- **TASK INSTRUCTIONS**
Nothing but the lines from the one containing "intros Hb. destruct" through the one containing "(** ** encoding/base64, standard", both included, should be given again, each exactly as written below.

- **AVAILABLE DATA**
(* ===== verification/Encoding.v ===== *)
(** * Byte encodings of the Go standard library the program uses

    [encoding/binary] big-endian 32-bit words, [encoding/base64] (how
    [encoding/json] writes a [[]byte]) and [crypto/sha256], with the program's
    own [GetSha256Hash]. *)

From S2P Require Import Prelude GoStrings.

(** ** encoding/binary: big-endian uint32 *)

Definition BigEndian_PutUint32 (v : Z) : bytes :=
  [to_byte (v / 2 ^ 24); to_byte (v / 2 ^ 16); to_byte (v / 2 ^ 8); to_byte v].

(** Reading needs four bytes; fewer is an index panic. *)
Definition BigEndian_Uint32 (b : bytes) : outcome Z :=
  match b with
  | b0 :: b1 :: b2 :: b3 :: _ =>
      Returns (bval b0 * 2 ^ 24 + bval b1 * 2 ^ 16 + bval b2 * 2 ^ 8 + bval b3)
  | _ => Panics IndexOutOfRange
  end.

Lemma BigEndian_round_trip v rest :
  BigEndian_Uint32 (BigEndian_PutUint32 v ++ rest) = Returns (u32 v).
Proof.
  cbn -[Z.mul Z.pow Z.add]. f_equal. rewrite !bval_to_byte. unfold u32.
  change (2 ^ 24) with (2 ^ 16 * 2 ^ 8). change (2 ^ 16) with (2 ^ 8 * 2 ^ 8).
  rewrite <- !Z.div_div by lia.
  pose proof (Z.div_mod v (2 ^ 8) ltac:(lia)).
  pose proof (Z.div_mod (v / 2 ^ 8) (2 ^ 8) ltac:(lia)).
  pose proof (Z.div_mod (v / 2 ^ 8 / 2 ^ 8) (2 ^ 8) ltac:(lia)).
  pose proof (Z.div_mod (v / 2 ^ 8 / 2 ^ 8 / 2 ^ 8) (2 ^ 8) ltac:(lia)).
  change 256 with (2 ^ 8).
  apply Z.mod_unique_pos with (q := v / 2 ^ 8 / 2 ^ 8 / 2 ^ 8 / 2 ^ 8).
  - pose proof (Z.mod_pos_bound v (2 ^ 8)).
    pose proof (Z.mod_pos_bound (v / 2 ^ 8) (2 ^ 8)).
    pose proof (Z.mod_pos_bound (v / 2 ^ 8 / 2 ^ 8) (2 ^ 8)).
    pose proof (Z.mod_pos_bound (v / 2 ^ 8 / 2 ^ 8 / 2 ^ 8) (2 ^ 8)). lia.
  - lia.
Qed.

Lemma BigEndian_Uint32_range b v : BigEndian_Uint32 b = Returns v -> is_u32 v.
Proof.
  destruct b as [|b0 [|b1 [|b2 [|b3 b]]]]; try done. intros [= <-].
  pose proof (bval_bounded b0). pose proof (bval_bounded b1).
  pose proof (bval_bounded b2). pose proof (bval_bounded b3). unfold is_u32. lia.
Qed.

Lemma BigEndian_Uint32_long b :
  (4 <= length b)%nat -> exists v, BigEndian_Uint32 b = Returns v /\ is_u32 v.
Proof.
  intros Hb. destruct (BigEndian_Uint32 b) as [v|] eqn:E.
  - exists v. split; [done|]. by eapply BigEndian_Uint32_range.
  - destruct b as [|b0 [|b1 [|b2 [|b3 b]]]]; cbn in *; (lia || done).
Qed.

(** ** encoding/base64, standard alphabet with padding *)

Definition b64digit (n : Z) : byte :=
  to_byte (if n <? 26 then 65 + n else if n <? 52 then 71 + n
           else if n <? 62 then n - 4 else if n =? 62 then 43 else 47).

Definition unb64digit (b : byte) : option Z :=
  let c := bval b in
  if (65 <=? c) && (c <=? 90) then Some (c - 65)
  else if (97 <=? c) && (c <=? 122) then Some (c - 71)
  else if (48 <=? c) && (c <=? 57) then Some (c + 4)
  else if c =? 43 then Some 62 else if c =? 47 then Some 63 else None.

Definition pad : byte := x3d.

Fixpoint b64_encode (b : bytes) : bytes :=
  match b with
  | [] => []
  | [x] => [b64digit (bval x / 4); b64digit (bval x mod 4 * 16); pad; pad]
  | [x; y] =>
      [b64digit (bval x / 4); b64digit (bval x mod 4 * 16 + bval y / 16);
       b64digit (bval y mod 16 * 4); pad]
  | x :: y :: z :: r =>
      b64digit (bval x / 4) :: b64digit (bval x mod 4 * 16 + bval y / 16)
      :: b64digit (bval y mod 16 * 4 + bval z / 64) :: b64digit (bval z mod 64)
      :: b64_encode r
  end.

Fixpoint b64_decode_groups (b : bytes) : option bytes :=
  match b with
  | [] => Some []
  | c1 :: c2 :: c3 :: c4 :: r =>
      n1 ← unb64digit c1; n2 ← unb64digit c2;
      let x := to_byte (n1 * 4 + n2 / 16) in
      if decide (c3 = pad) then
        if decide (c4 = pad /\ r = []) then Some [x] else None
      else
        n3 ← unb64digit c3;
        let y := to_byte (n2 mod 16 * 16 + n3 / 4) in
        if decide (c4 = pad) then if decide (r = []) then Some [x; y] else None
        else
          n4 ← unb64digit c4; rest ← b64_decode_groups r;
          Some (x :: y :: to_byte (n3 mod 4 * 64 + n4) :: rest)
  | _ => None
  end.

(** The decoder skips carriage returns and line feeds. *)
Definition b64_decode (b : bytes) : option bytes :=
  b64_decode_groups (filter (fun c => c ≠ x0a /\ c ≠ x0d) b).

(** What the alphabet guarantees: a digit is read back, is not the padding and
    is a printable character. *)
Lemma b64digit_spec n : 0 <= n < 64 ->
  unb64digit (b64digit n) = Some n /\ b64digit n ≠ pad
  /\ b64digit n ≠ x0a /\ b64digit n ≠ x0d.
Proof.
  intros Hn. assert (n ∈ seqZ 0 64) as Hin by (apply elem_of_seqZ; lia).
  cbn in Hin.
  repeat (apply elem_of_cons in Hin as [->|Hin]; [by vm_compute|]).
  by apply not_elem_of_nil in Hin.
Qed.

Lemma unb64digit_b64digit n : 0 <= n < 64 -> unb64digit (b64digit n) = Some n.
Proof. intros. by apply b64digit_spec. Qed.

Lemma b64digit_not_pad n : 0 <= n < 64 -> b64digit n ≠ pad.
Proof. intros. by apply b64digit_spec. Qed.

Ltac b64_bounds :=
  repeat match goal with
  | x : byte |- _ =>
      lazymatch goal with
      | _ : 0 <= bval x < 256 |- _ => fail
      | _ => pose proof (bval_bounded x)
      end
  end;
  Z.to_euclidean_division_equations; lia.

(** Induction three bytes at a time. *)
Lemma list_ind3 {A} (P : list A -> Prop) :
  P [] -> (forall x, P [x]) -> (forall x y, P [x; y]) ->
  (forall x y z l, P l -> P (x :: y :: z :: l)) -> forall l, P l.
Proof.
  intros H0 H1 H2 H3. fix IH 1. intros [|x [|y [|z l]]]; [done..|].
  apply H3, IH.
Qed.

Lemma b64_decode_groups_encode b : b64_decode_groups (b64_encode b) = Some b.
Proof.
  induction b as [|x|x y|x y z b IH] using list_ind3; [done|..];
    cbn [b64_encode b64_decode_groups].
  - rewrite !unb64digit_b64digit by b64_bounds. cbn.
    do 2 f_equal. apply bval_inj. rewrite bval_to_byte. b64_bounds.
  - rewrite !unb64digit_b64digit by b64_bounds. cbn.
    rewrite decide_False by (apply b64digit_not_pad; b64_bounds).
    do 2 f_equal; [|f_equal]; apply bval_inj; rewrite bval_to_byte; b64_bounds.
  - rewrite !unb64digit_b64digit by b64_bounds. cbn.
    rewrite !decide_False by (apply b64digit_not_pad; b64_bounds).
    rewrite IH. cbn.
    do 2 f_equal; [|f_equal; [|f_equal]];
      apply bval_inj; rewrite bval_to_byte; b64_bounds.
Qed.

Lemma b64_encode_printable b :
  Forall (fun c => c ≠ x0a /\ c ≠ x0d) (b64_encode b).
Proof.
  induction b as [|x|x y|x y z b IH] using list_ind3; cbn [b64_encode];
    repeat constructor; try done; apply b64digit_spec; b64_bounds.
Qed.

Lemma filter_all {A} (P : A -> Prop) `{!forall x, Decision (P x)} (l : list A) :
  Forall P l -> filter P l = l.
Proof.
  induction 1 as [|x l Hx Hl IH]; [done|]. rewrite filter_cons_True by done. by f_equal.
Qed.

Lemma b64_decode_encode b : b64_decode (b64_encode b) = Some b.
Proof.
  unfold b64_decode. rewrite filter_all by apply b64_encode_printable.
  apply b64_decode_groups_encode.
Qed.

(** ** crypto/sha256 (FIPS 180-4) *)

Module Sha256.
(** The constants: the first 32 bits of the fractional parts of the cube roots of the
    first 64 primes, and of the square roots of the first 8. *)
Definition is_prime (n : Z) : bool := forallb (fun d => negb (n mod d =? 0)) (seqZ 2 (n - 2)).
Definition primes : list Z := List.filter is_prime (seqZ 2 310).

(** The integer cube root of [n], one bit after the other from bit [i] down. *)
Fixpoint cube_root (i : nat) (r n : Z) : Z :=
  match i with
  | O => r
  | S i => let r' := r + 2 ^ Z.of_nat i in cube_root i (if r' * r' * r' <=? n then r' else r) n
  end.

Definition K : list Z := Eval vm_compute in map (fun p => u32 (cube_root 36 0 (p * 2 ^ 96))) primes.
Definition H0 : list Z := Eval vm_compute in map (fun p => u32 (Z.sqrt (p * 2 ^ 64))) (take 8 primes).

Definition rotr (x n : Z) : Z :=
  Z.lor (Z.shiftr x n) (u32 (Z.shiftl x (32 - n))).

Definition ch (x y z : Z) := Z.lxor (Z.land x y) (Z.land (Z.lxor x (2 ^ 32 - 1)) z).
Definition maj (x y z : Z) := Z.lxor (Z.lxor (Z.land x y) (Z.land x z)) (Z.land y z).
Definition bsig0 x := Z.lxor (Z.lxor (rotr x 2) (rotr x 13)) (rotr x 22).
Definition bsig1 x := Z.lxor (Z.lxor (rotr x 6) (rotr x 11)) (rotr x 25).
Definition ssig0 x := Z.lxor (Z.lxor (rotr x 7) (rotr x 18)) (Z.shiftr x 3).
Definition ssig1 x := Z.lxor (Z.lxor (rotr x 17) (rotr x 19)) (Z.shiftr x 10).

(** The message, a one bit, zeros, and the 64-bit length in bits. *)
Definition padding (n : Z) : bytes :=
  x80 :: replicate (Z.to_nat ((55 - n) mod 64)) x00 ++
  [to_byte (8 * n / 2 ^ 56); to_byte (8 * n / 2 ^ 48);
   to_byte (8 * n / 2 ^ 40); to_byte (8 * n / 2 ^ 32)] ++
  BigEndian_PutUint32 (8 * n).

Fixpoint words (b : bytes) : list Z :=
  match b with
  | b0 :: b1 :: b2 :: b3 :: r =>
      bval b0 * 2 ^ 24 + bval b1 * 2 ^ 16 + bval b2 * 2 ^ 8 + bval b3 :: words r
  | _ => []
  end.

(** The schedule, last word first. *)
Fixpoint schedule (n : nat) (w : list Z) : list Z :=
  match n with
  | O => w
  | S n =>
      let g i := default 0 (w !! i) in
      schedule n (u32 (ssig1 (g 1%nat) + g 6%nat + ssig0 (g 14%nat) + g 15%nat) :: w)
  end.

Definition round (s : list Z) (kw : Z * Z) : list Z :=
  match s with
  | [a; b; c; d; e; f; g; h] =>
      let t1 := h + bsig1 e + ch e f g + fst kw + snd kw in
      let t2 := bsig0 a + maj a b c in
      [u32 (t1 + t2); a; b; c; u32 (d + t1); e; f; g]
  | _ => s
  end.

Definition block (h : list Z) (m : list Z) : list Z :=
  let w := rev (schedule 48 (rev m)) in
  zip_with (fun x y => u32 (x + y)) h (foldl round h (zip K w)).

Fixpoint blocks (fuel : nat) (h : list Z) (w : list Z) : list Z :=
  match fuel, w with
  | S fuel, _ :: _ => blocks fuel (block h (take 16 w)) (drop 16 w)
  | _, _ => h
  end.

Definition sum256 (b : bytes) : bytes :=
  let w := words (b ++ padding (len b)) in
  concat (BigEndian_PutUint32 <$> blocks (length w) H0 w).
End Sha256.

(** [cdnlib.GetSha256Hash]: the hexadecimal digest. *)
Definition GetSha256Hash (data : bytes) : string := hex_EncodeToString (Sha256.sum256 data).

Example sha256_abc : GetSha256Hash (to_bytes "abc") =
  "ba7816bf8f01cfea414140de5dae2223b00361a396177a9cb410ff61f20015ad".
Proof. by vm_compute. Qed.

Example sha256_two_blocks :
  GetSha256Hash (to_bytes "abcdbcdecdefdefgefghfghighijhijkijkljklmklmnlmnomnopnopq") =
  "248d6a61d20638b8e5c026930c3e6039a33ce45964ff2167f6ecedd419db06c1".
Proof. by vm_compute. Qed.

Lemma Sha256_block_length h m :
  length h = 8%nat -> length (Sha256.block h m) = 8%nat.
Proof.
  intros Hh. unfold Sha256.block. rewrite length_zip_with, Hh.
  enough (forall l s, length s = 8%nat -> length (foldl Sha256.round s l) = 8%nat) as ->;
    [done..|].
  clear. intros l. induction l as [|kw l IH]; intros s Hs; [done|]. cbn. apply IH.
  do 9 (destruct s as [|? s]; try done).
Qed.

Lemma Sha256_blocks_length fuel h w :
  length h = 8%nat -> length (Sha256.blocks fuel h w) = 8%nat.
Proof.
  revert h w. induction fuel as [|fuel IH]; intros h w Hh; [done|].
  destruct w; [done|]. cbn. by apply IH, Sha256_block_length.
Qed.

Lemma length_sum256 b : length (Sha256.sum256 b) = 32%nat.
Proof.
  unfold Sha256.sum256.
  pose proof (Sha256_blocks_length (length (Sha256.words (b ++ Sha256.padding (len b))))
    Sha256.H0 (Sha256.words (b ++ Sha256.padding (len b))) eq_refl) as Hl.
  revert Hl. generalize (Sha256.blocks (length (Sha256.words (b ++ Sha256.padding (len b))))
    Sha256.H0 (Sha256.words (b ++ Sha256.padding (len b)))). intros l Hl.
  do 9 (destruct l as [|? l]; try done).
Qed.

Lemma string_length_of_bytes b : String.length (of_bytes b) = length b.
Proof.
  rewrite <- (to_of_bytes b) at 2. unfold to_bytes, String.list_byte_of_string.
  rewrite length_map. generalize (of_bytes b). intros s.
  induction s; simpl; [done|]. by f_equal.
Qed.

Lemma GetSha256Hash_length data : String.length (GetSha256Hash data) = 64%nat.
Proof.
  unfold GetSha256Hash, hex_EncodeToString. rewrite string_length_of_bytes.
  by rewrite length_hex_encode, length_sum256.
Qed.

(** A character that is no hexadecimal digit does not occur in a digest. *)
Lemma has_char_of_bytes c b :
  has_char c (of_bytes b) = existsb (fun x => bool_decide (ascii_of_byte x = c)) b.
Proof. induction b as [|x b IH]; [done|]. cbn. by f_equal. Qed.

Lemma hexdigit_not c n :
  forallb (fun k => negb (bool_decide (ascii_of_byte (hexdigit k) = c))) (seqZ 0 16) = true ->
  0 <= n < 16 -> bool_decide (ascii_of_byte (hexdigit n) = c) = false.
Proof.
  rewrite forallb_forall. intros H Hn. apply negb_true_iff, H.
  apply list_elem_of_In, elem_of_seqZ. lia.
Qed.

Lemma hex_encode_no_char c b :
  forallb (fun k => negb (bool_decide (ascii_of_byte (hexdigit k) = c))) (seqZ 0 16) = true ->
  has_char c (of_bytes (hex_encode b)) = false.
Proof.
  intros Hc. rewrite has_char_of_bytes. induction b as [|x b IH]; [done|].
  pose proof (bval_bounded x). cbn [hex_encode existsb].
  rewrite !(hexdigit_not c) by (done || (Z.to_euclidean_division_equations; lia)).
  done.
Qed.

(** A digest is a plain path element. *)
Lemma GetSha256Hash_plain data : plain_name (GetSha256Hash data).
Proof.
  pose proof (GetSha256Hash_length data) as Hl.
  split_and!; [intros E; by rewrite E in Hl ..|].
  by apply hex_encode_no_char.
Qed.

- **SOLUTION FOR THIS EXERCISE**
  intros Hb. destruct (BigEndian_Uint32 b) as [v|] eqn:E.
  - exists v. split; [done|]. by eapply BigEndian_Uint32_range.
  - destruct b as [|b0 [|b1 [|b2 [|b3 b]]]]; cbn in *; (lia || done).
Qed.

(** ** encoding/base64, standard alphabet with padding *)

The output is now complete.